Estaba demasiado alterado como para dormir esa noche. Miró el cielo a través de la ventana y dijo en voz alta:

—Lo siento, lo siento mucho. No era mi intención que desaparecieran todos los que se preocupan por mí y me ayudan. Yo solo quería que me dejaran tranquilo, pero no de esta manera. No me di cuenta de lo mucho que me ayudaban. Deseo que todo regrese a la normalidad, por favor, por favor, esta no era mi intención.

El sol brilló con intensidad sobre la cara adormilada de Oscar. Se despertó sintiéndose renovado, y por un instante, se le olvidó todo lo que le había estado ocurriendo, hasta que de pronto se acordó.

Oscar bajó corriendo las escaleras, dos escalones a la vez, asegurándose de no tropezar mientras llamaba a su madre.

Se detuvo en el rellano apenas la vio. Ella le sonrió de vuelta mientras le ofrecía con un gesto el desayuno que le había preparado. Oscar corrió hacia ella y la abrazó de inmediato.

—¡Has vuelto! ¡Has vuelto! —exclamó.

Ella rió mientras él la abrazaba fuertemente.

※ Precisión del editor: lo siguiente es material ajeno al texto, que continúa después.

(** C14: the Scheduler Server implements the scheduler that its register describes.
    A server whose slots wait for the seconds [A] tells, with the work item started
    for the first of them, accepts every Scheduler Action Set message that schedules
    an action (not one that cancels it) with a [regular] entry: of plain values and
    wild cards, for every year, with a day that every month has and that is not
    combined with days of the week, and with a wild card from the day to the second.
    It then waits for the first second after the call that the entry describes, the
    other slots being left alone.  When the work item runs in the second it was
    started for, this is the next second that an entry describes, no other slot has
    an earlier one, the action is carried out on the elements up to the next
    scheduler, and the slot waits for the second after.  Neither operation fails or
    accesses anything outside the register.  The time is set to the second, in a
    zone that is not behind UTC and without announced changes, and the seconds of
    the next two years fit their fields. *)
Theorem scheduler_refines now srv A (Href : refines now srv A) :
  (forall k e ctx ack now1 now2,
    now <= now1 <= now2 -> in_range srv now1 -> (k < 16)%nat -> regular e -> is_scheduled e = true ->
    exists srv', action_set srv ctx (scheduler_action_pack [] (Z.of_nat k) e) ack now1 now2 = Ok (srv', 0) /\
      refines now2 srv' (<[k := Some (e, local_sec (time_srv srv) now1)]> A)) /\
  (forall k n elem now1 now2,
    now <= now1 <= now2 -> in_range srv now1 -> idx srv = Z.of_nat k -> active srv k -> planned srv k n ->
    local_sec (time_srv srv) now1 = n -> 0 <= elem_addr elem < 0x8000 ->
    exists e last els t srv', A !! k = Some (Some (e, last)) /\ is_next e last n /\ first_of A n /\ governed elem els /\
      model_transition_decode (e_transition_time e) = Ok t /\ scheduled_action_handle srv elem now1 now2 = Ok srv' /\
      refines now2 srv' (<[k := Some (e, n)]> A) /\ sched_outs srv' = sched_outs srv ++ flat_map (action_on e t) els).
Proof. split; intros; [by eapply set_step|by eapply fire_step]. Qed.
(** * Kinetic: the JSON cleaner, the collaborator calls and the task/session
      state machine of the application, embedded from the TypeScript source.

    The first half of the file holds the model (strings as sequences of
    UTF-16 code units, [cleanJson], the ECMAScript [JSON.stringify] and
    [JSON.parse] built-ins the code calls, the three service functions and
    the handlers of [App]); the second half holds the lemmas and the stated
    properties. *)

From Stdlib Require Import String Ascii.
From Stdlib Require Import List ZArith NArith Bool Lia.
From Stdlib Require DecimalN.
Import ListNotations.

Set Implicit Arguments.
Local Open Scope Z_scope.

(* ================================================================= *)
(** ** Strings *)

(** An ECMAScript string is a sequence of 16-bit code units. *)
Abbreviation code_unit := N (only parsing).
Abbreviation jsstring := (list N) (only parsing).

(** [js "abc"] is the string literal with the code units of its characters. *)
Definition js (s : String.string) : jsstring :=
  map Ascii.N_of_ascii (String.list_ascii_of_string s).
Arguments js s%_string.

(** The same, written with apostrophes where the JavaScript text has double
    quotes: [jsq "{'a':1}"] is the seven code units of [{"a":1}]. *)
Definition jsq (s : String.string) : jsstring :=
  map (fun c => if N.eqb c 39 then 34%N else c) (js s).
Arguments jsq s%_string.

Fixpoint jsstring_eqb (a b : jsstring) : bool :=
  match a, b with
  | [], [] => true
  | x :: a', y :: b' => N.eqb x y && jsstring_eqb a' b'
  | _, _ => false
  end.

(** Truthiness of a string: only the empty string is falsy. *)
Definition truthy (s : jsstring) : bool :=
  match s with [] => false | _ :: _ => true end.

—¿Has tenido una pesadilla, cariño?

Él sacudió la cabeza mientras la abrazaba con más fuerza y ella se reía con más ganas. Oscar se dio cuenta de cuánto extrañaba esa risa.

—Ahora vamos, es viernes. Prepárate para la escuela o llegarás tarde de nuevo.

La besó en la mejilla, y en vez de decir «¡más tarde!», como solía hacerlo, dijo:

—Está bien. Voy a arreglarme ahora.

Él prometió que, de ahora en adelante, no daría por sentada la ayuda de los demás y que ya no sería tan flojo.